### WHAT TO DO
Once you have read the records, write them out again exactly.
RECORDS PROVIDED Start Marker
Lemma mv_wf_store data : forall v a,
  List.Forall is_byte data -> mv_wf v -> mv_wf (mv_store v a data).
Proof.
  induction data as [|b data IH]; intros v a Hd Hv; [done|]. cbn [mv_store].
  inversion Hd as [|? ? Hb Hd']; subst. apply IH; [done|]. intros x. unfold mv_get.
  destruct (Z.eq_dec a x) as [->|]; [by rewrite lookup_insert_eq|].
  rewrite lookup_insert_ne by done. apply Hv.
Qed.

Lemma mv_wf_assign v lo hi data v' :
  List.Forall is_byte data -> mv_wf v -> mv_assign v lo hi data = Ret v' -> mv_wf v'.
Proof.
  unfold mv_assign. intros Hd Hv. destruct (_ =? _); [|done]. intros [= <-].
  by apply mv_wf_store.
Qed.

Lemma mv_wf_slice v lo hi : mv_wf v -> List.Forall is_byte (mv_slice v lo hi).
Proof. intros Hv. apply List.Forall_map, List.Forall_forall. intros x _. apply Hv. Qed.

Lemma merge_acl_wf pg acl m : mem_wf m -> mem_wf (merge_acl pg acl m).
Proof.
  intros [Hv Hp]. split; [done|]. unfold merge_acl. cbn.
  destruct (Z.eqb_spec (default MEM_RW acl) MEM_I) as [->|]; cbn; [done|].
  destruct (_ || _); set_solver.
Qed.

Lemma set_acl_wf pg acl m : mem_wf m -> mem_wf (set_acl pg acl m).
Proof.
  intros [Hv Hp]. unfold set_acl. destruct (_ =? MEM_I); (split; [done|]); cbn; [set_solver|].
  destruct (_ || _); set_solver.
Qed.

Lemma fold_left_inv {A B} (I : A -> Prop) (f : A -> B -> A) l :
  (forall a b, I a -> I (f a b)) -> forall a, I a -> I (fold_left f l a).
Proof. intros Hf. induction l; intros; cbn; [done|]. auto. Qed.
Lemma accepted_code_tables_witness :
  exists positions lengths, decode_instructions demo_blob demo_bitmask = (positions, lengths, true) /\
    valid_tables demo_blob demo_bitmask positions lengths.
Proof.
  destruct (decode_instructions demo_blob demo_bitmask) as [[positions lengths] valid] eqn:Hd.
  assert (valid = true) as ->.
  { change valid with (snd (positions, lengths, valid)). rewrite <-Hd. vm_compute. reflexivity. }
  exists positions, lengths. split; [reflexivity|].
  apply (accepted_code_tables demo_blob demo_bitmask positions lengths Hd).
Defined.

Lemma block_starts_correct_witness :
  exists starts, detect_basic_blocks demo_blob 5
      (fst (fst (decode_instructions demo_blob demo_bitmask)))
      (snd (fst (decode_instructions demo_blob demo_bitmask))) = Ret starts /\ 0 ∈ starts.
Proof.
  destruct (block_starts_correct demo_blob demo_bitmask
    (fst (fst (decode_instructions demo_blob demo_bitmask)))
    (snd (fst (decode_instructions demo_blob demo_bitmask)))) as (starts & Hd & Hs & _).
  - vm_compute. reflexivity.
  - exists starts. split; [exact Hd|]. apply Hs. by left.
Defined.

Lemma read_signed_offset_spec_witness :
  _read_signed_offset [40; 254; 255] 1 2 = -2.
Proof.
  rewrite (read_signed_offset_spec [40; 254; 255] 1 2).
  - vm_compute. reflexivity.
  - repeat constructor; unfold is_byte; lia.
  - lia.
  - vm_compute. congruence.
Defined.
(* ===== verification/GasModel.v ===== *)
(** * The gas cost of a basic block

    [pvm/gas_model.py]: the cost table, the registers an instruction reads and
    writes, the cost of an instruction and the simulation of a basic block on an
    out-of-order pipeline.

    A reorder entry is a shared object in the code: the dependencies of an entry
    are references to older entries.  Here every entry has a number, its place
    in the order of allocation; the entries deleted from the front of [rob] are
    kept in [g_gone], so that entry [k] is the [k]-th of [g_gone ++ g_rob].

    [cost_rules_total] states that the table covers exactly the opcodes, each
    once.  [calculate_block_gas_total] states that the simulation of a block of
    accepted code ends with a positive cost: the number of turns is bounded by a
    potential of 110 per byte left to decode ([gas_potential]). *)

From Stdlib Require Import ZArith Lia Bool List.
From stdpp Require Import base numbers option list gmap.
From S2P Require Import Prelude Constants Defs BasicBlock.
Import ListNotations.

#[local] Open Scope Z_scope.
#[local] Open Scope py_scope.

(** ** Execution units, in the order A, L, S, M, D *)

Record Units : Type := mkUnits { uA : Z; uL : Z; uS : Z; uM : Z; uD : Z }.

Definition _ALU : Units := mkUnits 1 0 0 0 0.
Definition _NONE : Units := mkUnits 0 0 0 0 0.
Definition _LOAD : Units := mkUnits 1 1 0 0 0.
Definition _STORE : Units := mkUnits 1 0 1 0 0.
Definition _MULTIPLY : Units := mkUnits 1 0 0 1 0.
Definition _DIVIDE : Units := mkUnits 1 0 0 0 1.
Definition all_units : Units := mkUnits 4 4 4 1 1.

Definition units_add (u v : Units) : Units :=
  mkUnits (uA u + uA v) (uL u + uL v) (uS u + uS v) (uM u + uM v) (uD u + uD v).
Definition units_sub (u v : Units) : Units :=
  mkUnits (uA u - uA v) (uL u - uL v) (uS u - uS v) (uM u - uM v) (uD u - uD v).
Definition units_fit (wanted available : Units) : bool :=
  (uA wanted <=? uA available) && (uL wanted <=? uL available) &&
  (uS wanted <=? uS available) && (uM wanted <=? uM available) &&
  (uD wanted <=? uD available).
RECORDS PROVIDED End Marker
### ANSWER TO THE EXERCISE
Lemma mv_wf_store data : forall v a,
  List.Forall is_byte data -> mv_wf v -> mv_wf (mv_store v a data).
Proof.
  induction data as [|b data IH]; intros v a Hd Hv; [done|]. cbn [mv_store].
  inversion Hd as [|? ? Hb Hd']; subst. apply IH; [done|]. intros x. unfold mv_get.
  destruct (Z.eq_dec a x) as [->|]; [by rewrite lookup_insert_eq|].
  rewrite lookup_insert_ne by done. apply Hv.
Qed.

Lemma mv_wf_assign v lo hi data v' :
  List.Forall is_byte data -> mv_wf v -> mv_assign v lo hi data = Ret v' -> mv_wf v'.
Proof.
  unfold mv_assign. intros Hd Hv. destruct (_ =? _); [|done]. intros [= <-].
  by apply mv_wf_store.
Qed.

Lemma mv_wf_slice v lo hi : mv_wf v -> List.Forall is_byte (mv_slice v lo hi).
Proof. intros Hv. apply List.Forall_map, List.Forall_forall. intros x _. apply Hv. Qed.

Lemma merge_acl_wf pg acl m : mem_wf m -> mem_wf (merge_acl pg acl m).
Proof.
  intros [Hv Hp]. split; [done|]. unfold merge_acl. cbn.
  destruct (Z.eqb_spec (default MEM_RW acl) MEM_I) as [->|]; cbn; [done|].
  destruct (_ || _); set_solver.
Qed.

Lemma set_acl_wf pg acl m : mem_wf m -> mem_wf (set_acl pg acl m).
Proof.
  intros [Hv Hp]. unfold set_acl. destruct (_ =? MEM_I); (split; [done|]); cbn; [set_solver|].
  destruct (_ || _); set_solver.
Qed.

Lemma fold_left_inv {A B} (I : A -> Prop) (f : A -> B -> A) l :
  (forall a b, I a -> I (f a b)) -> forall a, I a -> I (fold_left f l a).
Proof. intros Hf. induction l; intros; cbn; [done|]. auto. Qed.
Lemma accepted_code_tables_witness :
  exists positions lengths, decode_instructions demo_blob demo_bitmask = (positions, lengths, true) /\
    valid_tables demo_blob demo_bitmask positions lengths.
Proof.
  destruct (decode_instructions demo_blob demo_bitmask) as [[positions lengths] valid] eqn:Hd.
  assert (valid = true) as ->.
  { change valid with (snd (positions, lengths, valid)). rewrite <-Hd. vm_compute. reflexivity. }
  exists positions, lengths. split; [reflexivity|].
  apply (accepted_code_tables demo_blob demo_bitmask positions lengths Hd).
Defined.

Lemma block_starts_correct_witness :
  exists starts, detect_basic_blocks demo_blob 5
      (fst (fst (decode_instructions demo_blob demo_bitmask)))
      (snd (fst (decode_instructions demo_blob demo_bitmask))) = Ret starts /\ 0 ∈ starts.
Proof.
  destruct (block_starts_correct demo_blob demo_bitmask
    (fst (fst (decode_instructions demo_blob demo_bitmask)))
    (snd (fst (decode_instructions demo_blob demo_bitmask)))) as (starts & Hd & Hs & _).
  - vm_compute. reflexivity.
  - exists starts. split; [exact Hd|]. apply Hs. by left.
Defined.

Lemma read_signed_offset_spec_witness :
  _read_signed_offset [40; 254; 255] 1 2 = -2.
Proof.
  rewrite (read_signed_offset_spec [40; 254; 255] 1 2).
  - vm_compute. reflexivity.
  - repeat constructor; unfold is_byte; lia.
  - lia.
  - vm_compute. congruence.
Defined.
(* ===== verification/GasModel.v ===== *)
(** * The gas cost of a basic block

    [pvm/gas_model.py]: the cost table, the registers an instruction reads and
    writes, the cost of an instruction and the simulation of a basic block on an
    out-of-order pipeline.

    A reorder entry is a shared object in the code: the dependencies of an entry
    are references to older entries.  Here every entry has a number, its place
    in the order of allocation; the entries deleted from the front of [rob] are
    kept in [g_gone], so that entry [k] is the [k]-th of [g_gone ++ g_rob].

    [cost_rules_total] states that the table covers exactly the opcodes, each
    once.  [calculate_block_gas_total] states that the simulation of a block of
    accepted code ends with a positive cost: the number of turns is bounded by a
    potential of 110 per byte left to decode ([gas_potential]). *)

From Stdlib Require Import ZArith Lia Bool List.
From stdpp Require Import base numbers option list gmap.
From S2P Require Import Prelude Constants Defs BasicBlock.
Import ListNotations.

#[local] Open Scope Z_scope.
#[local] Open Scope py_scope.

(** ** Execution units, in the order A, L, S, M, D *)

Record Units : Type := mkUnits { uA : Z; uL : Z; uS : Z; uM : Z; uD : Z }.

Definition _ALU : Units := mkUnits 1 0 0 0 0.
Definition _NONE : Units := mkUnits 0 0 0 0 0.
Definition _LOAD : Units := mkUnits 1 1 0 0 0.
Definition _STORE : Units := mkUnits 1 0 1 0 0.
Definition _MULTIPLY : Units := mkUnits 1 0 0 1 0.
Definition _DIVIDE : Units := mkUnits 1 0 0 0 1.
Definition all_units : Units := mkUnits 4 4 4 1 1.

Definition units_add (u v : Units) : Units :=
  mkUnits (uA u + uA v) (uL u + uL v) (uS u + uS v) (uM u + uM v) (uD u + uD v).
Definition units_sub (u v : Units) : Units :=
  mkUnits (uA u - uA v) (uL u - uL v) (uS u - uS v) (uM u - uM v) (uD u - uD v).
Definition units_fit (wanted available : Units) : bool :=
  (uA wanted <=? uA available) && (uL wanted <=? uL available) &&
  (uS wanted <=? uS available) && (uM wanted <=? uM available) &&
  (uD wanted <=? uD available).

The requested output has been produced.